(* ===== verification/CoreProps.v ===== *)
(** * Properties of the PBFT core

    The invariant of the core and that every event preserves it, the lock
    that keeps a validator from voting for two blocks at a height, and the
    quorums behind commits and round changes. *)

From S2P Require Import Prelude External Types Validators Protocol Wire RoundState Backend Core.

Section core_props.
Context {B : Type} `{BackendLaws B} `{CryptoKit} `{CodecLaws} `{HashMapOrderLaws} `{BigInt}.
Abbreviation CM := (M (Core.t B)).
Implicit Types c : Core.t B.

Abbreviation height c := (RoundState.height (Core.current_state c)).
Abbreviation round c := (RoundState.round (Core.current_state c)).
Abbreviation lock c := (RoundState.lock (Core.current_state c)).
Abbreviation preprepare c := (RoundState.preprepare (Core.current_state c)).
Abbreviation vals c := (ImplValidatorSet.validators (Core.validators c)).
Abbreviation proposal_hash p := (Block.hash (Proposal.block (PrePrepare.proposal p))).

(** ** The invariant *)

(** The backend is who it was. *)
Definition same_backend (b b' : B) : Prop :=
  be_address b' = be_address b ∧ ∀ h, be_validators h b' = be_validators h b.

#[export] Instance same_backend_preorder : PreOrder same_backend.
Proof.
  split; [by split|]. intros b1 b2 b3 [E1 E1'] [E2 E2']. split; [congruence|].
  intros h. by rewrite E2', E1'.
Qed.

(** A vote table of the current validators, all of whose entries are
    signed. *)
Record table_inv (vs : Validators) (mm : MsgTable) : Prop := {
  table_wf : manage_wf mm;
  table_vals : ImplValidatorSet.validators (MessageManage.val_set mm) = vs;
  table_signed : ∀ a m, MessageManage.messages mm !! a = Some m → is_Some (GossipMessage.signature m)
}.

Record core_inv (c : Core.t B) : Prop := {
  (** past [AcceptRequest] there is a proposal *)
  inv_proposal : Core.state c ≠ AcceptRequest → is_Some (preprepare c);
  (** the lock is the hash of the proposal *)
  inv_lock : ∀ h, lock c = Some h → ∃ p, preprepare c = Some p ∧ proposal_hash p = h;
  (** votes come from validators and are signed *)
  inv_prepares : table_inv (vals c) (RoundState.prepares (Core.current_state c));
  inv_commits : table_inv (vals c) (RoundState.commits (Core.current_state c));
  inv_rcs : rcs_wf (Core.round_change_set c);
  inv_rcs_vals : ImplValidatorSet.validators (RoundChangeSet.validator_set (Core.round_change_set c)) = vals c;
  (** timers carry signed messages *)
  inv_timers : ∀ tm m, FxTimerStart tm ∈ Core.fx c → Timer.msg tm = Some m →
    is_Some (GossipMessage.signature m)
}.
Lemma run_stands C : rtc (cluster_step consistent) C0 C → dom C = dom C0 ∧ ∀ a c, C !! a = Some c → stands C a c.
Proof using All.
  revert C. apply (rtc_ind_r (λ C, dom C = dom C0 ∧ ∀ a c, C !! a = Some c → stands C a c)).
  { split; [done|]. intros a c Ea. destruct (Hbegin a c Ea). split; [|done|].
    - exists c. split_and!; [done|done|]. exists []. by rewrite app_nil_r.
    - split; try done. intros b m. by rewrite bg_commits0, lookup_empty. }
  intros C C' _ Hs [Hd IH]. destruct Hs as [C a c e c' Ea He Hn Hau Hk E|C a c b clk' Ea Hb];
    (split; [by rewrite dom_insert_lookup_L|]);
    destruct (IH a c Ea) as [Hrun Hi Hc]; apply (stands_update C a c); try done.
  - by apply (sah_event c e).
  - apply (wp_elim _ _ _ _ _ _ (event_safe e c Hi He) E).
  - refine (wp_elim _ _ _ _ _ _ (event_sup h v0 (cast C) e c Hc Hi He Hn _) E).
    apply consistent_arrives; [done..|]. apply Hc.
  - by apply sah_env.
  - by apply env_safe.
  - apply harmless_sup. split; try done. exists []. by rewrite app_nil_r.
Qed.

(** What a correct validator votes for is what it is locked on. *)
Lemma cast_lock C a c d : stands C a c → C !! a = Some c → cast C a d → lock c = Some d.
Proof using All.
  intros [(c0 & E0 & Hr & l & E & _) _ _] Ea Hc. destruct (Hbegin a c0 E0) as [Hi Hh _ _ Hno _].
  destruct Hc as (payload & s & (c1 & m & Ec1 & Hm & Ecode & <-) & Es & Hv & <-); [by eapply elem_of_dom_2|].
  rewrite Ea in Ec1. injection Ec1 as <-. rewrite E, elem_of_app in Hm.
  destruct Hm as [Hm|Hm]; [by destruct (Hno m s)|].
  destruct (run_effects _ _ _ _ Hi Hr E Hm Ecode) as (s' & Es' & Hs').
  rewrite Es', from_into in Es. injection Es as ->.
  destruct (run_at_height _ _ Hi Hr) as [_ S]. pose proof (ok_height _ _ _ S).
  destruct Hs' as [|[_ ?]]; [lia|done].
Qed.

Lemma decides_backed C a p :
  rtc (cluster_step consistent) C0 C → decides C0 C a p →
  ∃ Q : gset Address, Q ⊆ list_to_set (addresses v0) ∧
    ImplValidatorSet.has_two_thirds_majority (size Q) v0 = true ∧
    ∀ b, b ∈ Q → cast C b (Block.hash (Proposal.block p)).
Proof using All.
  intros Hr (c0 & c & l & seals & E0 & E & El & Hin). destruct (run_stands C Hr) as [_ HC].
  destruct (st_run _ _ _ (HC a c E)) as (c0' & E0' & _ & l' & El' & Hl').
  rewrite E0 in E0'. injection E0' as <-. rewrite El in El'. apply app_inv_head in El' as ->.
  rewrite Forall_forall in Hl'. exact (Hl' _ Hin).
Qed.
End run.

*EXERCISE DIRECTIONS*. Line by line, retype the data exactly as written.

*RESULT OF THIS EXERCISE*.
(* ===== verification/CoreProps.v ===== *)
(** * Properties of the PBFT core

    The invariant of the core and that every event preserves it, the lock
    that keeps a validator from voting for two blocks at a height, and the
    quorums behind commits and round changes. *)

From S2P Require Import Prelude External Types Validators Protocol Wire RoundState Backend Core.

Section core_props.
Context {B : Type} `{BackendLaws B} `{CryptoKit} `{CodecLaws} `{HashMapOrderLaws} `{BigInt}.
Abbreviation CM := (M (Core.t B)).
Implicit Types c : Core.t B.

Abbreviation height c := (RoundState.height (Core.current_state c)).
Abbreviation round c := (RoundState.round (Core.current_state c)).
Abbreviation lock c := (RoundState.lock (Core.current_state c)).
Abbreviation preprepare c := (RoundState.preprepare (Core.current_state c)).
Abbreviation vals c := (ImplValidatorSet.validators (Core.validators c)).
Abbreviation proposal_hash p := (Block.hash (Proposal.block (PrePrepare.proposal p))).

(** ** The invariant *)

(** The backend is who it was. *)
Definition same_backend (b b' : B) : Prop :=
  be_address b' = be_address b ∧ ∀ h, be_validators h b' = be_validators h b.

#[export] Instance same_backend_preorder : PreOrder same_backend.
Proof.
  split; [by split|]. intros b1 b2 b3 [E1 E1'] [E2 E2']. split; [congruence|].
  intros h. by rewrite E2', E1'.
Qed.

(** A vote table of the current validators, all of whose entries are
    signed. *)
Record table_inv (vs : Validators) (mm : MsgTable) : Prop := {
  table_wf : manage_wf mm;
  table_vals : ImplValidatorSet.validators (MessageManage.val_set mm) = vs;
  table_signed : ∀ a m, MessageManage.messages mm !! a = Some m → is_Some (GossipMessage.signature m)
}.

Record core_inv (c : Core.t B) : Prop := {
  (** past [AcceptRequest] there is a proposal *)
  inv_proposal : Core.state c ≠ AcceptRequest → is_Some (preprepare c);
  (** the lock is the hash of the proposal *)
  inv_lock : ∀ h, lock c = Some h → ∃ p, preprepare c = Some p ∧ proposal_hash p = h;
  (** votes come from validators and are signed *)
  inv_prepares : table_inv (vals c) (RoundState.prepares (Core.current_state c));
  inv_commits : table_inv (vals c) (RoundState.commits (Core.current_state c));
  inv_rcs : rcs_wf (Core.round_change_set c);
  inv_rcs_vals : ImplValidatorSet.validators (RoundChangeSet.validator_set (Core.round_change_set c)) = vals c;
  (** timers carry signed messages *)
  inv_timers : ∀ tm m, FxTimerStart tm ∈ Core.fx c → Timer.msg tm = Some m →
    is_Some (GossipMessage.signature m)
}.
Lemma run_stands C : rtc (cluster_step consistent) C0 C → dom C = dom C0 ∧ ∀ a c, C !! a = Some c → stands C a c.
Proof using All.
  revert C. apply (rtc_ind_r (λ C, dom C = dom C0 ∧ ∀ a c, C !! a = Some c → stands C a c)).
  { split; [done|]. intros a c Ea. destruct (Hbegin a c Ea). split; [|done|].
    - exists c. split_and!; [done|done|]. exists []. by rewrite app_nil_r.
    - split; try done. intros b m. by rewrite bg_commits0, lookup_empty. }
  intros C C' _ Hs [Hd IH]. destruct Hs as [C a c e c' Ea He Hn Hau Hk E|C a c b clk' Ea Hb];
    (split; [by rewrite dom_insert_lookup_L|]);
    destruct (IH a c Ea) as [Hrun Hi Hc]; apply (stands_update C a c); try done.
  - by apply (sah_event c e).
  - apply (wp_elim _ _ _ _ _ _ (event_safe e c Hi He) E).
  - refine (wp_elim _ _ _ _ _ _ (event_sup h v0 (cast C) e c Hc Hi He Hn _) E).
    apply consistent_arrives; [done..|]. apply Hc.
  - by apply sah_env.
  - by apply env_safe.
  - apply harmless_sup. split; try done. exists []. by rewrite app_nil_r.
Qed.

(** What a correct validator votes for is what it is locked on. *)
Lemma cast_lock C a c d : stands C a c → C !! a = Some c → cast C a d → lock c = Some d.
Proof using All.
  intros [(c0 & E0 & Hr & l & E & _) _ _] Ea Hc. destruct (Hbegin a c0 E0) as [Hi Hh _ _ Hno _].
  destruct Hc as (payload & s & (c1 & m & Ec1 & Hm & Ecode & <-) & Es & Hv & <-); [by eapply elem_of_dom_2|].
  rewrite Ea in Ec1. injection Ec1 as <-. rewrite E, elem_of_app in Hm.
  destruct Hm as [Hm|Hm]; [by destruct (Hno m s)|].
  destruct (run_effects _ _ _ _ Hi Hr E Hm Ecode) as (s' & Es' & Hs').
  rewrite Es', from_into in Es. injection Es as ->.
  destruct (run_at_height _ _ Hi Hr) as [_ S]. pose proof (ok_height _ _ _ S).
  destruct Hs' as [|[_ ?]]; [lia|done].
Qed.

Lemma decides_backed C a p :
  rtc (cluster_step consistent) C0 C → decides C0 C a p →
  ∃ Q : gset Address, Q ⊆ list_to_set (addresses v0) ∧
    ImplValidatorSet.has_two_thirds_majority (size Q) v0 = true ∧
    ∀ b, b ∈ Q → cast C b (Block.hash (Proposal.block p)).
Proof using All.
  intros Hr (c0 & c & l & seals & E0 & E & El & Hin). destruct (run_stands C Hr) as [_ HC].
  destruct (st_run _ _ _ (HC a c E)) as (c0' & E0' & _ & l' & El' & Hl').
  rewrite E0 in E0'. injection E0' as <-. rewrite El in El'. apply app_inv_head in El' as ->.
  rewrite Forall_forall in Hl'. exact (Hl' _ Hin).
Qed.
End run.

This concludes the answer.